A extinção de línguas indígenas no Brasil
Enviada em 06/11/2021
Em 1500, a chegada dos portugueses ao Brasil marcou o início da história do país. Todavia, ao considerar esse o começo, menospreza-se toda a trajetória dos povos indígenas que já viviam no território. Não distante da colonização, a cultura dos povos nativos brasileiros é, ainda, subvertida à europeia nos tempos modernos. Sob esse prisma, essa desvalorização causa graves perdas nas culturas desses indivíduos, por exemplo a extinção das línguas indígenas. Isso ocorre devido à deficiência estatal em conservá-las e à falta de conscientização popular acerca da sua importância. Desse modo, tal conjuntura é incabível e merece um olhar mais crítico a fim de sua dissolução.
Em primeira instância, cabe abordar a ineficiência pública na promoção de ações que visem valorizar as línguas nativas. Segundo a Organização das Nações Unidas (ONU), o Brasil é o terceiro país que menos investe em resguardar os idiomas indígenas. Em outras palavras, o país verde-amarelo é um dos ranqueados mundialmente em não conservar seu valioso aglomerado linguístico, em resultado direto à isso, todas as línguas indígenas, ainda restantes no país, estão a caminho da extinção. Logo, a falta de empreendimentos em cuidar das línguas-maternas do território brasileiro é fator motor da extinção em massa desses bens.
Ademais, vale salientar que a falta de conscientização popular sobre os indígenas e suas culturas intensifica o processo de extinção na qual estão inseridos as línguas indígenas. Em conformidade com o pensamento do filósofo Wittgenstein, “os limites do meu conhecimento são os limites do meu mundo”. Em outras palavras, o déficit nacional de ensinar em escolar e divulgar a cultura indígena nas redes de grande alcance dificulta que cresça no país a consciência de respeito e de pertencimento que promove o cuidado e a conservação das línguas indígenas. Assim, é imperioso disseminar no Brasil a história, os costumes e as línguas dos diferentes povos, que antecederam os brasileiros para possibilitar que o conhecimento gere o cuidado.

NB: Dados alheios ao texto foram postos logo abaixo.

Lemma allocated_S jobs k b : jobs !! k = Some b → allocated jobs (S k) = allocated jobs k + job_bs b.
Proof.
  intros Hb. unfold allocated. rewrite (take_S_r _ _ _ Hb), fmap_app, sum_Z_app. simpl. lia.
Qed.

(** ** The invariant *)

Section refinement.
Context {E : Type} (M : Z).
Let L := 3 * M.

(** After the batches [past], whose futures and tokens are [fs] and [outs]: the
    pointer is where the allocations put it, and the outputs of the recent batches
    are in their slots. *)
Record tracks (past : list job) (fs outs : list (list Z)) (m : FutureMap E) : Prop := {
  tr_algo : spec_algo m = NONE;
  tr_limit : future_limit m = L;
  tr_ct : future_ct m = allocated past (length past) mod L;
  tr_buf : ∃ buf, token_ids_buf m = Some buf ∧ len buf = 5 * M ∧
    ∀ k b, past !! k = Some b → 0 ≤ job_bs b ≤ 2 * M ∧
      ∃ f o, fs !! k = Some f ∧ outs !! k = Some o ∧ len o = job_bs b ∧
        f = Z.opp <$> py_range (allocated past k mod L + 1) (allocated past k mod L + 1 + job_bs b) ∧
        (allocated past (length past) - allocated past k ≤ L →
          ∀ j, 0 ≤ j < job_bs b → zat buf (allocated past k mod L + 1 + j) = zat o j);
  tr_len : length fs = length past ∧ length outs = length past;
}.

Lemma tracks_nonneg past fs outs m : tracks past fs outs m → Forall (λ b, 0 ≤ job_bs b) past.
Proof.
  intros [_ _ _ (buf & _ & _ & Hk) _]. apply Forall_forall. intros b [k Hb]%list_elem_of_lookup.
  destruct (Hk k b Hb) as [? _]. lia.
Qed.

(** A usable source has the same value through the map. *)
Lemma resolve_source past fs outs m buf s :
  0 < M → tracks past fs outs m → token_ids_buf m = Some buf →
  usable L past (length past) s →
  ∃ id z, input_of fs s = Ok id ∧ input_of outs s = Ok z ∧
    (let! t := py_index buf (Z.max 0 (- id)) in Ok (if id <? 0 then t else id)) = Ok z.
Proof.
  intros HM [_ _ _ (buf' & Hbuf & Hlen & Hk) _] Hb Hs. rewrite Hbuf in Hb. injection Hb as ->.
  destruct s as [z|k j]; simpl in Hs.
  - exists z, z. split_and!; [done|done|]. rewrite Z.max_l by lia.
    destruct (zat_in buf 0) as [t Ht]; [lia|]. rewrite (zat_py_index _ _ _ Ht). cbn [res_bind].
    destruct (Z.ltb_spec z 0); [lia|done].
  - destruct Hs as (b & Hkn & Hb & Hj & Hwin).
    destruct (Hk k b Hb) as (_ & f & o & Hf & Ho & Hlo & Hfeq & Hslots).
    set (v := allocated past k mod L) in *.
    assert (0 ≤ v) by (apply Z.mod_pos_bound; unfold L; lia).
    destruct (zat_in o (Z.of_nat j)) as [z Hz]; [lia|].
    exists (- (v + 1 + Z.of_nat j)), z. simpl. rewrite Hf, Ho. simpl. split_and!.
    + rewrite Hfeq, list_lookup_fmap. unfold py_range. rewrite list_lookup_fmap, lookup_seq_lt by lia. done.
    + rewrite zat_nat in Hz. by rewrite Hz.
    + rewrite Z.opp_involutive, Z.max_r by lia.
      rewrite (zat_py_index buf _ z) by (rewrite Hslots by lia; done). cbn [res_bind].
      destruct (Z.ltb_spec (- (v + 1 + Z.of_nat j)) 0); [done|lia].
Qed.

Lemma resolve_sources past fs outs m buf srcs :
  0 < M → tracks past fs outs m → token_ids_buf m = Some buf →
  Forall (usable L past (length past)) srcs →
  ∃ ids zs, mapM_res (input_of fs) srcs = Ok ids ∧ mapM_res (input_of outs) srcs = Ok zs ∧
    _resolve_future_token_ids ids buf = Ok zs.
Proof.
  intros HM Htr Hbuf. induction 1 as [|s srcs Hs _ (ids & zs & E1 & E2 & E3)].
  { exists [], []. done. }
  destruct (resolve_source past fs outs m buf s HM Htr Hbuf Hs) as (id & z & F1 & F2 & F3).
  exists (id :: ids), (z :: zs). unfold _resolve_future_token_ids in *. cbn [mapM_res].
  rewrite F1, F2, E1, E2. cbn [res_bind]. rewrite F3. cbn [res_bind]. by rewrite E3.
Qed.

(** The map after a batch that starts at slot [v + 1] and stores its tokens. *)
Definition stored_map (m : FutureMap E) (v bs : Z) (buf : list Z) : FutureMap E :=
  with_tokens (with_ct m ((v + bs) mod L)) buf.

(** One batch with resolved inputs [zs]: its tokens are stored behind the pointer. *)
Lemma overlap_batch past fs outs m buf forward bs ids zs :
  0 < M → tracks past fs outs m → token_ids_buf m = Some buf → 0 ≤ bs ≤ 2 * M → len (forward zs) = bs →
  _resolve_future_token_ids ids buf = Ok zs →
  let v := allocated past (length past) mod L in
  ∃ buf', run_batch_overlap forward m bs ids =
      Ok (forward zs, Z.opp <$> py_range (v + 1) (v + 1 + bs), stored_map m v bs buf') ∧ len buf' = len buf ∧
    (∀ j x, zat (forward zs) j = Some x → zat buf' (v + 1 + j) = Some x) ∧
    (∀ i, ¬ (v + 1 ≤ i < v + 1 + bs) → zat buf' i = zat buf i).
Proof.
  intros HM [Halg Hlim Hct (buf0 & Hbuf0 & Hlen & _) _] Hbuf Hbs Hfw E3 v. rewrite Hbuf in Hbuf0. injection Hbuf0 as <-.
  assert (HL : 0 < L) by (unfold L; lia). pose proof (Z.mod_pos_bound (allocated past (length past)) L HL) as Hv. fold v in Hv.
  destruct (py_set_slice_zat buf (v + 1) (v + 1 + bs) (forward zs)) as (buf' & Hset & Hlb & Hnew & Hold).
  { lia. } { rewrite Hlen. unfold L in Hv. lia. } { rewrite Hfw. lia. }
  exists buf'. split_and!; [|lia|done|done].
  unfold run_batch_overlap, alloc_future_indices. rewrite Hlim, Hct. fold v.
  destruct (Z.eqb_spec L 0); [lia|]. cbn [guard_raise res_bind].
  unfold resolve_future, store_to_map. cbn [spec_algo with_ct token_ids_buf]. rewrite Halg, Hbuf.
  cbn [is_eagle of_opt res_bind]. rewrite E3. cbn [res_bind interval fst snd spec_algo with_ct token_ids_buf].
  rewrite Hset. done.
Qed.
Lemma sent_to_wire d l : sent_to d (wire_op <$> l) = omap (sent_op content old d) l.
Proof.
  induction l as [|[i x p|i x p] l IH]; [done| |done]. cbn in *. destruct (p =? d); [|done]. by f_equal.
Qed.

(** The values a rank expects, in the order of its receives. *)
Definition expected (l : list P2POp) : list A :=
  omap (λ op, match op with irecv i x _ => Some (content i (default 0 (zat new x))) | _ => None end) l.

Lemma length_expected l : length (expected l) = length (recv_peers (wire_op <$> l)).
Proof. induction l as [|[i x p|i x p] l IH]; [done|done|]. cbn in *. by f_equal. Qed.

Lemma expected_by_peer s l :
  received_from s (wire_op <$> l) (expected l) = omap (expected_op content new s) l.
Proof.
  unfold received_from. induction l as [|[i x p|i x p] l IH]; [done|done|]. cbn in *.
  destruct (p =? s); [|done]. cbn. by f_equal.
Qed.

Lemma length_recv_from s l :
  length (List.filter (λ p, p =? s) (recv_peers (wire_op <$> l))) = length (omap (expected_op content new s) l).
Proof. induction l as [|[i x p|i x p] l IH]; [done|done|]. cbn in *. destruct (p =? s); [|done]. cbn. by f_equal. Qed.

Lemma peers_in_range r : 0 ≤ r < R →
  Forall (λ p, 0 ≤ p < R) (recv_peers (wire_op <$> issued r)) ∧
  Forall (λ p, 0 ≤ p < R) (send_peers (wire_op <$> issued r)).
Proof.
  intros Hr. split; apply Forall_forall; intros p (o & Ho & E)%list_elem_of_omap;
    apply list_elem_of_fmap in Ho as (op & -> & Hop); destruct op as [i x d|i x d]; cbn in E; simplify_eq.
  - by apply issued_irecv_source in Hop.
  - by apply issued_isend in Hop as (_ & _ & ? & _).
Qed.
(* ===== verification/ExpertVec.v ===== *)
(** * The vectorised balancer ([eplb/eplb_algorithms/deepseek_vec.py])

    Like the balancer of [deepseek.py], but the loads of several steps are kept
    apart: a replica goes to the expert for which the sum over the steps of the
    largest remaining load is smallest.  The experts of a layer are cut into chunks
    (nodes, or everything), which get the same number of redundant replicas each.

    A tensor of shape (steps, layers, experts) is a list of matrices; the code works
    on all layers and chunks at once, the model on each in turn. *)

From S2P Require Import Prelude Tensor ExpertLoad.

(** [feps i] is [i * 1e-4]; [argmin] the index of [argmin(-1)]. *)
Class TorchVec (W : Type) := {
  feps : Z → W;
  argmin : list W → Z;
}.

Section vec.
Context {W : Type} `{TorchFloat W} `{TorchVec W}.

(** ** [pack_groups] *)

(** The key of a node: [None] when it is full. *)
Definition key_lt (a b : option W) : bool :=
  match a, b with
  | Some x, Some y => fltb x y
  | Some _, None => true
  | None, _ => false
  end.

Fixpoint min_by_key (keys : list (option W)) (i best : Z) (kb : option W) : Z :=
  match keys with
  | [] => best
  | k :: keys' => if key_lt k kb then min_by_key keys' (i + 1) i k else min_by_key keys' (i + 1) best kb
  end.

(** [min(range(n), key=key_func)]. *)
Definition min_key (keys : list (option W)) : res Z :=
  match keys with [] => Err ValueError | k :: keys' => Ok (min_by_key keys' 1 0 k) end.

Record nodes_state := { ret : list Z; node_tokens : list W; node_groups : list Z }.

Definition pack_group_vec (tokens : list W) (groups_per_rank : Z) (s : nodes_state) (group : Z) : res nodes_state :=
  let! rank := min_key (zip_with (λ n t, if groups_per_rank <=? n then None else Some t)
    (node_groups s) (node_tokens s)) in
  let! n := py_index (node_groups s) rank in
  let! _ := py_assert (n <? groups_per_rank) in
  let! r := py_set_index (ret s) group (rank * groups_per_rank + n) in
  let! t := py_index (node_tokens s) rank in
  let! w := py_index tokens group in
  let! ts := py_set_index (node_tokens s) rank (fadd t w) in
  let! ns := py_set_index (node_groups s) rank (n + 1) in
  Ok {| ret := r; node_tokens := ts; node_groups := ns |}.

Definition pack_groups (tokens_per_group : list (list W)) (num_nodes : Z) : res (list (list Z)) :=
  let num_groups := ncols tokens_per_group in
  let! d := py_divides num_nodes num_groups in
  let! _ := py_assert d in
  let! groups_per_rank := py_div num_groups num_nodes in
  mapM_res (λ row,
    let! s := fold_res (pack_group_vec row groups_per_rank)
      {| ret := replicate (length row) (-1); node_tokens := replicate (Z.to_nat num_nodes) fzero;
         node_groups := replicate (Z.to_nat num_nodes) 0 |} (sort_desc row) in
    Ok (ret s)) tokens_per_group.

(** ** [make_redundant_experts_chunkwise] *)

(** [x.sum(0)] of a matrix given by its rows. *)
Definition sum0 (rows : list (list W)) (n : Z) : list W :=
  (λ j, fsum (omap (λ r : list W, zat r j) rows)) <$> py_range 0 n.

(** The rows of one layer, a row per step. *)
Definition layer_rows (tokens : list (list (list W))) (layer : Z) : list (list W) :=
  omap (λ m : list (list W), zat m layer) tokens.

Record chunk := { c_phy : list Z; c_l2p : list (list Z); c_count : list Z }.

(** [values] of one step: the largest score, but for the largest expert itself what
    would be the largest if it had one more replica. *)
Definition step_values (tokens all_diff : list W) (count : list Z) : res (list W) :=
  let score := zip_with fdiv all_diff count in
  let score1 := zip_with (λ t c, fdiv t (c + 1)) tokens count in
  let! _ := guard_raise (len score =? 0) IndexError in
  let indices := argmax score in
  let! value := py_index score indices in
  let values := replicate (length score) value in
  let! score := (let! s1 := py_index score1 indices in py_set_index score indices s1) in
  let! value := py_index score (argmax score) in
  py_set_index values indices value.

(** One redundant replica for chunk [k]: [rows] are the loads of its experts, a row
    per step, [diff] the same with the tie-breaking term. *)
Definition redundant_step (k npg Pc : Z) (rows diff : list (list W)) (c : chunk) (i : Z) : res chunk :=
  let! values := map2_res (λ t d, step_values t d (c_count c)) rows diff in
  let redundancy := argmin (sum0 values npg) in
  let! phy := py_set_index (c_phy c) (npg + i) (redundancy + k * npg) in
  let! cnt := py_index (c_count c) redundancy in
  let! row := py_index (c_l2p c) redundancy in
  let! row := py_set_index row cnt (k * Pc + npg + i) in
  let! l2p := py_set_index (c_l2p c) redundancy row in
  let! count := py_set_index (c_count c) redundancy (cnt + 1) in
  Ok {| c_phy := phy; c_l2p := l2p; c_count := count |}.

Definition init_chunk (k npg Pc num_redundancy_experts : Z) : chunk :=
  {| c_phy := ((λ j, k * npg + j) <$> py_range 0 npg) ++ drop (Z.to_nat npg) (empty_like Pc);
     c_l2p := (λ j, (j + k * Pc) :: replicate (Z.to_nat num_redundancy_experts) (-1)) <$> py_range 0 npg;
     c_count := replicate (Z.to_nat npg) 1 |}.

(** Columns [k * npg .. (k + 1) * npg) of each row. *)
Definition columns (k npg : Z) (rows : list (list W)) : list (list W) :=
  (λ r, py_slice r (k * npg) ((k + 1) * npg)) <$> rows.

Definition chunk_experts (npg rpg Pc num_redundancy_experts : Z) (rows diff : list (list W)) (k : Z) : res chunk :=
  fold_res (redundant_step k npg Pc (columns k npg rows) (columns k npg diff))
    (init_chunk k npg Pc num_redundancy_experts) (py_range 0 rpg).

(** [argsort(-1)] of distinct integers. *)
Definition argsort (l : list Z) : list Z :=
  (py_sort (λ a b : Z * Z, a.1 <? b.1) (zip l (py_range 0 (len l)))).*2.

(** [x.transpose(-2, -1)] of a matrix with [k] columns. *)
Definition transpose {A} (k : Z) (m : list (list A)) : list (list A) :=
  (λ j, omap (λ r : list A, zat r j) m) <$> py_range 0 k.

(** The order of the replicas of a chunk over its devices: sorted by load, dealt out
    to the devices back and forth. *)
Definition deal (num_local num_groups : Z) (indices : list Z) : list Z :=
  let rows := chunks (Z.to_nat num_local) (Z.to_nat num_groups) indices in
  let rows := imap (λ i r, if Nat.odd i then rev r else r) rows in
  concat (transpose num_groups rows).

Definition balance_devices (P Pc num_local : Z) (totals : list W)
    (phy : list Z) (l2p : list (list Z)) (count : list Z) : res (list Z * list (list Z)) :=
  let! counts := torch_gather count phy in
  let! score := torch_gather totals phy in
  let score := zip_with fdiv score counts in
  let! d := py_divides num_local Pc in
  let! _ := py_assert d in
  let num_local_groups := Pc / num_local in
  let indices := concat (imap (λ k c,
    deal num_local num_local_groups ((λ x, x + Z.of_nat k * Pc) <$> sort_desc c))
    (chunks (Z.to_nat (P / Pc)) (Z.to_nat Pc) score)) in
  let! phy := torch_gather phy indices in
  let place := argsort indices in
  let! l2p := mapM_res (λ row : list Z,
    let! ps := torch_gather place ((λ x, if x =? -1 then 0 else x) <$> row) in
    Ok (zip_with (λ x p, if x =? -1 then -1 else p) row ps)) l2p in
  Ok (phy, l2p).

Definition layer_experts (E P Pc num_local : Z) (rows : list (list W)) : res (list Z * list (list Z) * list Z) :=
  let num_chunks := P / Pc in
  let num_redundancy_experts := P - E in
  let npg := E / num_chunks in
  let diff := (λ r, zip_with fadd r (feps <$> py_range 0 E)) <$> rows in
  let! cs := mapM_res (chunk_experts npg (num_redundancy_experts / num_chunks) Pc num_redundancy_experts rows diff)
    (py_range 0 num_chunks) in
  let phy := concat (c_phy <$> cs) in
  let l2p := concat (c_l2p <$> cs) in
  let count := concat (c_count <$> cs) in
  if 1 <? num_local then
    let! '(phy, l2p) := balance_devices P Pc num_local (sum0 rows E) phy l2p count in
    Ok (phy, l2p, count)
  else Ok (phy, l2p, count).

Definition unzip3 {A B C} (l : list (A * B * C)) : list A * list B * list C := (l.*1.*1, l.*1.*2, l.*2).

Definition make_redundant_experts_chunkwise (tokens : list (list (list W)))
    (num_physical_experts num_local_physical_experts num_physical_experts_per_chunk : Z)
    : res (list (list Z) * list (list (list Z)) * list (list Z)) :=
  let! first := of_opt ValueError (head tokens) in
  let E := ncols first in
  let num_redundancy_experts := num_physical_experts - E in
  let! _ := guard_raise (num_redundancy_experts + 1 <? 0) RuntimeError in
  let! d := py_divides num_physical_experts_per_chunk num_physical_experts in
  let! _ := py_assert d in
  let num_chunks := num_physical_experts / num_physical_experts_per_chunk in
  let! d := py_divides num_chunks E in
  let! _ := py_assert d in
  let! d := py_divides num_chunks num_redundancy_experts in
  let! _ := py_assert d in
  let! _ := guard_raise (num_redundancy_experts <? 0) IndexError in
  let! layers := mapM_res (λ l, layer_experts E num_physical_experts num_physical_experts_per_chunk
      num_local_physical_experts (layer_rows tokens l)) (py_range 0 (len first)) in
  Ok (unzip3 layers).

(** ** The entry points *)

Definition decode_rebalance_experts (tokens : list (list (list W)))
    (num_physical_experts num_local_physical_experts : Z) :=
  make_redundant_experts_chunkwise tokens num_physical_experts num_local_physical_experts num_physical_experts.

Definition prefill_rebalance_experts (tokens : list (list (list W)))
    (num_physical_experts num_local_physical_experts num_groups num_nodes : Z)
    : res (list (list Z) * list (list (list Z)) * list (list Z)) :=
  let! first := of_opt ValueError (head tokens) in
  let E := ncols first in
  let layers := py_range 0 (len first) in
  let! d := py_divides num_groups E in
  let! _ := py_assert d in
  let group_size := E / num_groups in
  let! d := py_divides num_nodes num_groups in
  let! _ := py_assert d in
  let tokens_per_group := (λ l,
    fsum <$> chunks (Z.to_nat num_groups) (Z.to_nat group_size) (sum0 (layer_rows tokens l) E)) <$> layers in
  let! group_perm := pack_groups tokens_per_group num_nodes in
  let log2mlog := (λ perm, spread group_size ((λ g, g * group_size) <$> perm)) <$> group_perm in
  let! mlog2log := mapM_res inverse log2mlog in
  let! tokens_per_mlog := mapM_res (λ m, map2_res torch_gather m mlog2log) tokens in
  let! '(phy2mlog, mlog2phy, mlog_count) := make_redundant_experts_chunkwise tokens_per_mlog
    num_physical_experts num_local_physical_experts (num_physical_experts / num_nodes) in
  let! phy2log := map2_res torch_gather mlog2log phy2mlog in
  let! log2phy := map2_res torch_gather mlog2phy log2mlog in
  let! log_count := map2_res torch_gather mlog_count log2mlog in
  Ok (phy2log, log2phy, log_count).

Definition rebalance_experts_vec (tokens_per_expert : list (list (list W)))
    (num_physical_experts num_local_physical_experts : Z) (num_groups : option Z) (num_nodes : Z)
    (enable_hierarchical : bool) : res (list (list Z) * list (list (list Z)) * list (list Z)) :=
  if enable_hierarchical then
    let! num_groups := of_opt TypeError num_groups in
    prefill_rebalance_experts tokens_per_expert num_physical_experts num_local_physical_experts num_groups num_nodes
  else decode_rebalance_experts tokens_per_expert num_physical_experts num_local_physical_experts.

End vec.
Arguments nodes_state W : clear implicits.
(* ===== verification/ExpertMetadata.v ===== *)
(** * Well-formed metadata

    [metadata_ok]: in every layer the places listed for an expert hold it, and with
    static dispatch so does the place this rank sends its tokens to.  [_init_raw]
    makes such metadata from well-formed maps, [update] keeps it so while some layers
    are replaced and others are not, and dispatch sends every id to its expert. *)

From S2P Require Import Prelude Tensor ExpertLoad ExpertPacking ExpertOptimal ExpertLoadSpec ExpertBalance.
From S2P Require Import ExpertUpdate ExpertUpdateChunks ExpertUpdatePlan.
From S2P Require Import ExpertElastic ExpertElasticSpec ExpertVec ExpertLocation ExpertLocationSpec.

(** ** Rows *)

(** A row of [M] entries with the places [cands] of an expert. *)
Definition padded_row (M : Z) (cands : list Z) : list Z :=
  cands ++ replicate (Z.to_nat (M - len cands)) (-1).

(** Different places of [phy] that hold [e]. *)
Record places_of (phy : list Z) (e : Z) (cands : list Z) : Prop := {
  pl_some : cands ≠ [];
  pl_nodup : NoDup cands;
  pl_holds : Forall (λ p, zat phy p = Some e) cands;
}.

Record layer_ok (n P M : Z) (phy : list Z) (rows : list (list Z)) : Prop := {
  lo_phy : len phy = P;
  lo_range : ∀ e, e ∈ phy → 0 ≤ e < n;
  lo_len : len rows = n;
  lo_rows : ∀ e row, zat rows e = Some row → ∃ cands, row = padded_row M cands ∧ len cands ≤ M ∧ places_of phy e cands;
}.

Lemma places_nonneg phy e cands : places_of phy e cands → Forall (Z.le 0) cands.
Proof. intros [_ _ H]. apply (Forall_impl _ _ _ H). intros p Hp%zat_Some_bound. lia. Qed.

Lemma places_few phy e cands : places_of phy e cands → len cands ≤ len phy.
Proof.
  intros [_ Hnd H]. pose proof (len_nonneg phy).
  enough (Hle : (length cands ≤ length (py_range 0 (len phy)))%nat) by (rewrite length_py_range in Hle; unfold len in *; lia).
  apply submseteq_length, NoDup_submseteq; [done|]. intros p Hp. rewrite Forall_forall in H.
  apply elem_of_py_range. specialize (H p Hp). apply zat_Some_bound in H. lia.
Qed.

Lemma valid_padded M cands : Forall (Z.le 0) cands → valid_ids (padded_row M cands) = cands.
Proof.
  intros H. unfold valid_ids, padded_row. rewrite List.filter_app, filter_all.
  - rewrite (proj2 (filter_nil_none _ _)); [apply app_nil_r|]. by intros x [-> _]%elem_of_replicate.
  - apply (Forall_impl _ _ _ H). intros x Hx. destruct (Z.eqb_spec x (-1)); [lia|done].
Qed.

Lemma len_padded M cands : len cands ≤ M → len (padded_row M cands) = M.
Proof. intros. unfold padded_row. rewrite len_app, len_replicate. pose proof (len_nonneg cands). lia. Qed.
Lemma reset_ok B L P r : recorder_ok B L P r →
  ∃ r', _reset r = Ok r' ∧ recorder_ok B L P r' ∧
    cursor (accumulated r') = if B <? 0 then 0 else cursor (accumulated r).
Proof.
  intros [H1 H2 H3 H4 (data & H5 & H6 & H7) H8]. unfold _reset. rewrite bool_decide_true by done. cbn [py_assert res_bind].
  destruct (reset_buffer_ok B L P (accumulated r) H8) as [Hb Hc].
  eexists. split; [done|]. split; [|done]. split; [done..| |done]. cbn [pass_gatherer with_gathered]. rewrite H5. cbn [reset_gatherer].
  fold (zero_rows data). exists (zero_rows data). split; [done|]. unfold zero_rows. split; [by rewrite len_fmap|].
  apply Forall_fmap, (Forall_impl _ _ _ H7). intros row Hr. cbn. by rewrite len_fmap.
Qed.

(** ** Counts per expert *)

(** A map of the places of [L] layers. *)
Definition map_ok (n P L : Z) (p2l : list (list Z)) : Prop :=
  len p2l = L ∧ Forall (λ phy, len phy = P ∧ ∀ e, e ∈ phy → 0 ≤ e < n) p2l.

Definition convert_row (n : Z) (phy row : list Z) : list Z := (λ e, to_int32 (hits e phy row)) <$> py_range 0 n.
Definition convert (n : Z) (p2l step : list (list Z)) : list (list Z) := zip_with (convert_row n) p2l step.

Lemma convert_row_ok n P phy row : 0 ≤ n → len phy = P → (∀ e, e ∈ phy → 0 ≤ e < n) → len row = P →
  scatter_add (replicate (Z.to_nat n) 0) phy row = Ok (convert_row n phy row).
Proof.
  intros Hn Hphy Hr Hrow.
  destruct (scatter_add_ok phy row (replicate (Z.to_nat n) 0)) as (out & E & Hlo & _ & Ho); [lia| |apply fits_replicate|].
  - apply Forall_forall. intros e He. rewrite len_replicate. specialize (Hr e He). lia.
  - rewrite E. f_equal. rewrite len_replicate in Hlo. apply list_eq_zat. intros e. unfold convert_row. rewrite zat_fmap.
    destruct (zat (py_range 0 n) e) as [x|] eqn:Ee.
    + apply zat_range0 in Ee as [He ->]. by rewrite (Ho e 0) by (apply zat_replicate; lia).
    + destruct (zat out e) eqn:Eo; [|done]. apply zat_Some_bound in Eo.
      by rewrite (proj2 (zat_range0 n e e)) in Ee by (split; [lia|done]).
Qed.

Depreende-se, portanto, a necessidade da adoção de medidas para mitigar a extinção das línguas indígenas no Brasil. Para tanto, urge que o Ministério da Educação insira nas escolas a disciplina de “Cultura Indígena”, que vise abordar tópicos como costumes cotidianos, crenças e linguagens faladas dentro das diferentes tribos no Brasil, por meio de aulas e oficinas de elaboração de utensílios típicos, distribuição de dicionários nativos, apresentação de peças teatrais e palestras com índios e descendentes indígenas para que as crianças e jovens brasileiros desenvolvam a conscientização da importância da diversidade e, por conseguinte, a conservem. Só assim, o índio e suas línguas serão devidamente cuidados, respeitados e resguardados pelo Brasil e pelo brasileiro.